(* ===== verification/InsnFacts.v ===== *)
(** * InsnFacts: the machine invariant and the instructions' primitives

    [machine_ok xlen h] is what every instruction may rely on: legal privileged
    state, well-formed registers, even program counters, a sound decoder and
    instruction cache.  The primitives of instruction bodies keep it and do not
    abort; the lemmas feed the database [runs]. *)
From Stdlib Require Import ZArith Lia Bool List.
From stdpp Require Import base list gmap.
From S2P Require Import Prelude Arith Encoding Decode Decoder State Processor Pmp Mmu Csr TrapEntry Macros Fields CsrFacts MmuFacts Registers Hoare.
#[local] Open Scope Z_scope.
#[local] Open Scope word_scope.
#[local] Open Scope record_scope.
#[local] Open Scope monad_scope.

(** What execution resumes with: the program counters are even, the mode that
    leaves debug mode is one, and no guest is resumed ([hstatus.SPV]). *)
Definition resume_ok (s : state_t) : Prop :=
  Z.odd (pc s) = false /\ Z.odd (mepc s) = false /\ Z.odd (sepc s) = false /\
  Z.odd (vsepc s) = false /\ Z.odd (dpc s) = false /\ 0 <= dcsr_prv (dcsr s) <= 3 /\
  Z.testbit (hstatus s) 7 = false.

(** An instruction of at most 32 bits, sign-extended; a fetched one is such, or
    illegal. *)
Definition insn_ok (insn : insn_t) : Prop := wf 32 (b insn).
Definition fetch_ok (xl : Z) (f : insn_fetch_t) : Prop :=
  func_xlen xl (fetch_func f) /\ (fetch_func f = illegal_instruction \/ insn_ok (fetch_insn f)).

(** Cached instructions are for registers of [xlen] bits, under tags that no
    serialisation code equals. *)
Definition icache_ok (xl : Z) (m : mmu_t) : Prop :=
  forall idx e, icache m !! idx = Some e ->
    fetch_ok xl (ic_data e) /\ (ic_tag e = minus_1 \/ Z.odd (ic_tag e) = false).

(** What a completed body returns: an address, or the code of [serialize]. *)
Definition npc_ok (npc : Z) : Prop := Z.odd npc = false \/ npc = PC_SERIALIZE_AFTER.

Section Machine.
Context {S : Type} `{!SimIf S}.
#[local] Notation M := (State.M S).
#[local] Notation hart := (State.hart S).
Implicit Types h : hart.

Record machine_ok (xl : Z) (h : hart) : Prop := mk_machine_ok {
  ok_xlen : xlen_ok xl /\ max_xlen (proc h) = xl;
  ok_csr : csr_inv (st h) (proc h);
  ok_regs : regs_ok xl (XPR (st h));
  ok_resume : resume_ok (st h);
  ok_mip : fits 64 (mip (st h));
  ok_decoder : decoder_inv (decoder (proc h));
  ok_icache : icache_ok xl (mmu h)
}.

Lemma icache_ok_sub xl m m' : icache_sub m m' -> icache_ok xl m -> icache_ok xl m'.
Proof.
  intros H K idx e L. destruct (H _ _ L) as (e0 & L0 & D & T). destruct (K _ _ L0) as [F P].
  rewrite D. split; [exact F|]. destruct T as [-> | ->]; auto.
Qed.

Lemma machine_ok_mem xl h h' : machine_ok xl h -> mem_step h h' -> csr_inv (st h') (proc h') -> machine_ok xl h'.
Proof.
  intros [] [P (v & Es & Fv) C] I. rewrite P in I. constructor; rewrite ?P; try assumption.
  - rewrite Es. exact ok_regs0.
  - rewrite Es. exact ok_resume0.
  - rewrite Es. exact (Fv ok_mip0).
  - now apply (icache_ok_sub xl (mmu h)).
Qed.

Lemma runs_machine {A} xl (m : M A) R : (forall h0, runs (mem_inv h0) m R) -> runs (machine_ok xl) m R.
Proof.
  intros H. apply runs_mem; [exact H|intros h Hh; apply Hh|]. intros h h'. apply machine_ok_mem.
Qed.

(** A change of registers that keeps each part. *)
Lemma machine_ok_st xl h f : machine_ok xl h -> csr_inv (f (st h)) (proc h) -> regs_ok xl (XPR (f (st h))) ->
  resume_ok (f (st h)) -> mip (f (st h)) = mip (st h) -> machine_ok xl (h <| st ::= f |>).
Proof. intros [] I R P E. constructor; try assumption. cbn. change (fits 64 (mip (f (st h)))). now rewrite E. Qed.

End Machine.

(** ** Writing a control register *)

Lemma odd_land x m : Z.odd m = false -> Z.odd (x &w m) = false.
Proof. rewrite <- !Z.bit0_odd, Z.land_spec. intros ->. apply andb_false_r. Qed.
Lemma odd_land_l x m : Z.odd x = false -> Z.odd (x &w m) = false.
Proof. rewrite <- !Z.bit0_odd, Z.land_spec. now intros ->. Qed.
Lemma odd_uw w x : 0 < w -> Z.odd (uw w x) = Z.odd x.
Proof. intros. rewrite <- !Z.bit0_odd, uw_testbit by lia. now replace (0 <? w) with true by lia. Qed.
Lemma odd_sw w x : 0 < w -> Z.odd (sw w x) = Z.odd x.
Proof. intros. rewrite <- (odd_uw w (sw w x)), uw_sw, odd_uw by lia. reflexivity. Qed.
Lemma odd_add64 a b : Z.odd (a +w b) = xorb (Z.odd a) (Z.odd b).
Proof. unfold add64. rewrite odd_uw by lia. apply Z.odd_add. Qed.
Lemma odd_sext xl x : xlen_ok xl -> Z.odd (u64 (sext_xlen xl x)) = Z.odd x.
Proof. intros Hx. rewrite (sext_sw xl Hx), odd_uw, odd_sw by (destruct Hx; lia). reflexivity. Qed.

Lemma odd_lor x y : Z.odd x = false -> Z.odd y = false -> Z.odd (x |w y) = false.
Proof. rewrite <- !Z.bit0_odd, Z.lor_spec. now intros -> ->. Qed.
Lemma odd_shl x n : 0 < n -> Z.odd (x <<w n) = false.
Proof. intros. unfold shl64. rewrite odd_uw, <- Z.bit0_odd by lia. apply Z.shiftl_spec_low. lia. Qed.

Lemma odd_legal_epc v : Z.odd (legal_epc v) = false.
Proof. unfold legal_epc. apply odd_lor; [now apply odd_shl|]. apply odd_land_l, odd_land. reflexivity. Qed.

Lemma get_dcsr_prv v : 0 <= get_field v DCSR_PRV <= 3.
Proof.
  change DCSR_PRV with (field 0 2). rewrite get_field_bits by lia.
  pose proof (Z.mod_pos_bound (v / 2 ^ 0) (2 ^ 2)). lia.
Qed.

Lemma merge_hstatus x v : Z.testbit x 7 = false -> Z.testbit v 7 = false ->
  Z.testbit (merge x hstatus_mask v) 7 = false.
Proof. intros Hx Hv. rewrite merge_testbit by lia. now destruct (Z.testbit hstatus_mask 7). Qed.

Section CsrFrame.
Context {S : Type} `{!SimIf S}.
#[local] Notation hart := (State.hart S).
Variable h0 : hart.
Hypothesis Hx : xlen_ok (max_xlen (proc h0)).

Definition csr_frame (h : hart) : Prop :=
  XPR (st h) = XPR (st h0) /\ pc (st h) = pc (st h0) /\ max_xlen (proc h) = max_xlen (proc h0) /\
  xlen (proc h) = max_xlen (proc h0) /\ decoder (proc h) = decoder (proc h0) /\ icache_sub (mmu h0) (mmu h) /\
  (resume_ok (st h0) -> resume_ok (st h)) /\ (fits 64 (mip (st h0)) -> fits 64 (mip (st h))).

Lemma frame_flush_tlb : runs csr_frame flush_tlb (fun _ => True).
Proof.
  intros h (H1 & H2 & H3 & H3' & H4 & H5 & H6). split; [|exact I].
  refine (conj H1 (conj H2 (conj H3 (conj H3' (conj H4 (conj _ H6)))))).
  eapply icache_sub_trans; [exact H5|]. now apply icache_sub_retag.
Qed.

Lemma frame_mstatus val : runs csr_frame (set_mstatus_csr val) (fun _ => True).
Proof.
  unfold set_mstatus_csr. runs_step; [apply runs_gets|]. runs_step; [apply runs_gets|]. runs_step.
  - apply runs_when. intros _. apply frame_flush_tlb.
  - destruct H0 as (h & Hh & ->). destruct (write_mstatus_total a (proc h) val) as [m ->].
    + destruct Hh as (_ & _ & E & _). rewrite E. exact Hx.
    + eapply runs_bind; [apply runs_upd; intros h' H'; exact H'|]. intros _ _.
      apply runs_modify. intros h' (H1 & H2 & H3 & H3' & H4). exact (conj H1 (conj H2 (conj H3 (conj H3 H4)))).
Qed.

(** A write of fields that no program counter is read from. *)
Lemma frame_upd f :
  (forall s, XPR (f s) = XPR s /\ pc (f s) = pc s /\ (resume_ok s -> resume_ok (f s)) /\
     (fits 64 (mip s) -> fits 64 (mip (f s)))) -> runs csr_frame (upd f) (fun _ => True).
Proof.
  intros H. apply runs_upd. intros h (H1 & H2 & H3 & H3' & H4 & H5 & H6 & H7).
  destruct (H (st h)) as (E1 & E2 & E3 & E4).
  refine (conj (eq_trans E1 H1) (conj (eq_trans E2 H2) (conj H3 (conj H3' (conj H4 (conj H5 (conj _ _))))))).
  - intros P. apply E3, H6, P.
  - intros P. apply E4, H7, P.
Qed.

#[local] Ltac frame_leaf :=
  lazymatch goal with
  | |- runs _ (upd_proc _) _ => apply runs_modify; intros h Hh; exact Hh
  | |- runs _ (upd _) _ =>
    apply frame_upd; intros s; cbv beta; try (case (v_ s)); (refine (conj eq_refl (conj eq_refl (conj _ _)));
    [intros P; exact P || (destruct P as (P1 & P2 & P3 & P4 & P5 & P6 & P7); split; [|split; [|split; [|split; [|split; [|split]]]]];
       first [assumption | apply get_dcsr_prv | apply merge_hstatus; [assumption|now auto] | apply odd_legal_epc | apply odd_land; reflexivity])
    |intros P; exact P || (apply merge_fits; [exact P|first [assumption | apply uw_fits; lia]])])
  end.

Lemma zext_low xl v : xlen_ok xl -> Z.testbit (zext_xlen xl v) 7 = Z.testbit v 7.
Proof.
  intros H. rewrite zext_xlen_uw, uw_testbit by (destruct H; lia). now replace (7 <? xl) with true by (destruct H; lia).
Qed.

(** [hstatus] is not written, or with SPV clear. *)
Definition no_guest (which val : Z) : Prop := which = CSR_HSTATUS -> Z.testbit val 7 = false.

Lemma frame_set_csr which val : no_guest which val -> runs csr_frame (set_csr which val) (fun _ => True).
Proof.
  intros NG. unfold set_csr. runs_step; [apply runs_gets|]. cbv zeta.
  assert (NV : (which =? CSR_HSTATUS) = true -> Z.testbit (zext_xlen (xlen a) val) 7 = false).
  { intros E. apply Z.eqb_eq in E. destruct H as (h & (_ & _ & _ & X & _) & ->). rewrite zext_low by now rewrite X. now apply NG. }
  assert (V : fits 64 (zext_xlen (xlen a) val)).
  { destruct H as (h & (_ & _ & _ & E & _) & ->). rewrite E. unfold zext_xlen, shl64.
    apply shiftr_fits; [destruct Hx; lia|lia|]. apply uw_fits. lia. }
  set (v := zext_xlen (xlen a) val) in *. clearbody v. clear H.
  unfold set_pmpaddr, set_pmpcfg, csr_write_float, csr_write_machine, csr_write_supervisor,
    csr_write_hypervisor, csr_write_debug, csr_write_vector, trigger_updated.
  repeat first [apply frame_mstatus | apply frame_flush_tlb | runs_step | exact I | frame_leaf].
  - apply frame_upd. intros s. destruct (pmpaddr_writable _ _ _); exact (conj eq_refl (conj eq_refl (conj (fun P => P) (fun P => P)))).
  - apply frame_upd. intros s. rewrite pmpcfg_loop_frame. exact (conj eq_refl (conj eq_refl (conj (fun P => P) (fun P => P)))).
Qed.

End CsrFrame.

(** ** Primitives of instruction bodies *)

Section Primitives.
Context {S : Type} `{!SimIf S} `{!SimIfLaws S}.
#[local] Notation M := (State.M S).
#[local] Notation hart := (State.hart S).
Variable xl : Z.
#[local] Notation runs m R := (runs (S:=S) (machine_ok xl) m R).
#[local] Notation any := (fun _ => True).

(** *** Control registers and modes *)

Lemma runs_set_csr which val : no_guest which val -> runs (set_csr which val) any.
Proof.
  intros NG h Hh. pose proof (keeps_set_csr which val h (ok_csr _ _ Hh)) as C.
  destruct Hh as [[Hx Ex] Hc R P F D K]. destruct (inv_xlen _ _ Hc) as [Xx _].
  destruct (frame_set_csr h ltac:(now rewrite Ex) which val NG h) as [(H1 & H2 & H3 & _ & H4 & H5 & H6 & H7) N].
  { refine (conj eq_refl (conj eq_refl (conj eq_refl (conj Xx (conj eq_refl (conj (icache_sub_refl _) (conj _ _))))))); auto. }
  split; [|exact N]. constructor; rewrite ?H1, ?H3, ?H4; auto. now apply (icache_ok_sub xl (mmu h)).
Qed.

(** An operation on registers only. *)
Lemma runs_upd_st f : (forall h : hart, machine_ok xl h -> csr_inv (f (st h)) (proc h) /\ XPR (f (st h)) = XPR (st h) /\
    resume_ok (f (st h)) /\ mip (f (st h)) = mip (st h)) -> runs (upd f) any.
Proof.
  intros H. apply runs_upd. intros h Hh. destruct (H h Hh) as (C & E & P & Q).
  apply machine_ok_st; auto. rewrite E. apply Hh.
Qed.

Lemma runs_flush : runs flush_tlb any.
Proof. apply runs_machine. apply runs_flush_tlb. Qed.

Lemma runs_flush_ic : runs flush_icache any.
Proof. apply runs_machine. apply runs_flush_icache. Qed.

Lemma runs_set_privilege x : 0 <= x <= 3 -> runs (set_privilege x) any.
Proof.
  intros Hr. unfold set_privilege. eapply runs_bind; [apply runs_flush|]. intros _ _.
  apply runs_modify. intros h Hh.
  pose proof (keeps_set_privilege x h Hr (ok_csr _ _ Hh)) as C.
  apply (machine_ok_st xl h (fun s => s <| prv := legalize_privilege s (proc h) x |>)); [exact Hh|exact C|apply Hh..|reflexivity].
Qed.

Lemma runs_set_virt : runs (set_virt false) any.
Proof.
  apply runs_modify. intros h Hh.
  assert (E : set_virt_state (proc h) false (st h) = st h).
  { unfold set_virt_state. rewrite (inv_virt _ _ (ok_csr _ _ Hh)). now destruct (_ =? _). }
  apply (machine_ok_st xl h (set_virt_state (proc h) false)); rewrite ?E; [exact Hh|apply Hh..|reflexivity].
Qed.

(** *** Registers *)

Lemma runs_WRITE_REG i v : 0 <= i -> good xl v -> runs (WRITE_REG i v) any.
Proof.
  intros Hi G. apply runs_upd. intros h Hh.
  apply (machine_ok_st xl h (fun s => s <| XPR ::= regfile_write true i (u64 v) |>)); [exact Hh| | |apply Hh|reflexivity].
  - destruct (ok_csr _ _ Hh). constructor; assumption.
  - apply (regs_write xl (XPR (st h))); [exact Hi|apply Hh|exact G].
Qed.

Lemma runs_WRITE_FREG i v : runs (WRITE_FREG xl i v) any.
Proof.
  apply runs_upd_st. intros h Hh. destruct Hh as [[Hx Ex] Hc R P F D K].
  split; [|split; [reflexivity|split; [exact P|reflexivity]]].
  assert (E : xl = xlen (proc h)) by (destruct (inv_xlen _ _ Hc); congruence).
  assert (C : csr_inv ((st h) <| FPR ::= regfile_write false i v |>) (proc h)) by (destruct Hc; constructor; assumption).
  pose proof (inv_set_dirty _ _ 13 C (or_intror eq_refl)) as G. unfold dirty_fp. rewrite E. exact G.
Qed.

(** What a body knows about the registers it has read. *)
Definition seen (s : state_t) : Prop := exists h : hart, machine_ok xl h /\ s = st h.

Your goal: In the material above, find the line containing "#[local] Open Scope monad_scope." and the line containing "func_xlen xl (fetch_func", then write out exactly those two lines and every line between them, and nothing more.

Final answer:
#[local] Open Scope monad_scope.

(** What execution resumes with: the program counters are even, the mode that
    leaves debug mode is one, and no guest is resumed ([hstatus.SPV]). *)
Definition resume_ok (s : state_t) : Prop :=
  Z.odd (pc s) = false /\ Z.odd (mepc s) = false /\ Z.odd (sepc s) = false /\
  Z.odd (vsepc s) = false /\ Z.odd (dpc s) = false /\ 0 <= dcsr_prv (dcsr s) <= 3 /\
  Z.testbit (hstatus s) 7 = false.

(** An instruction of at most 32 bits, sign-extended; a fetched one is such, or
    illegal. *)
Definition insn_ok (insn : insn_t) : Prop := wf 32 (b insn).
Definition fetch_ok (xl : Z) (f : insn_fetch_t) : Prop :=
  func_xlen xl (fetch_func f) /\ (fetch_func f = illegal_instruction \/ insn_ok (fetch_insn f)).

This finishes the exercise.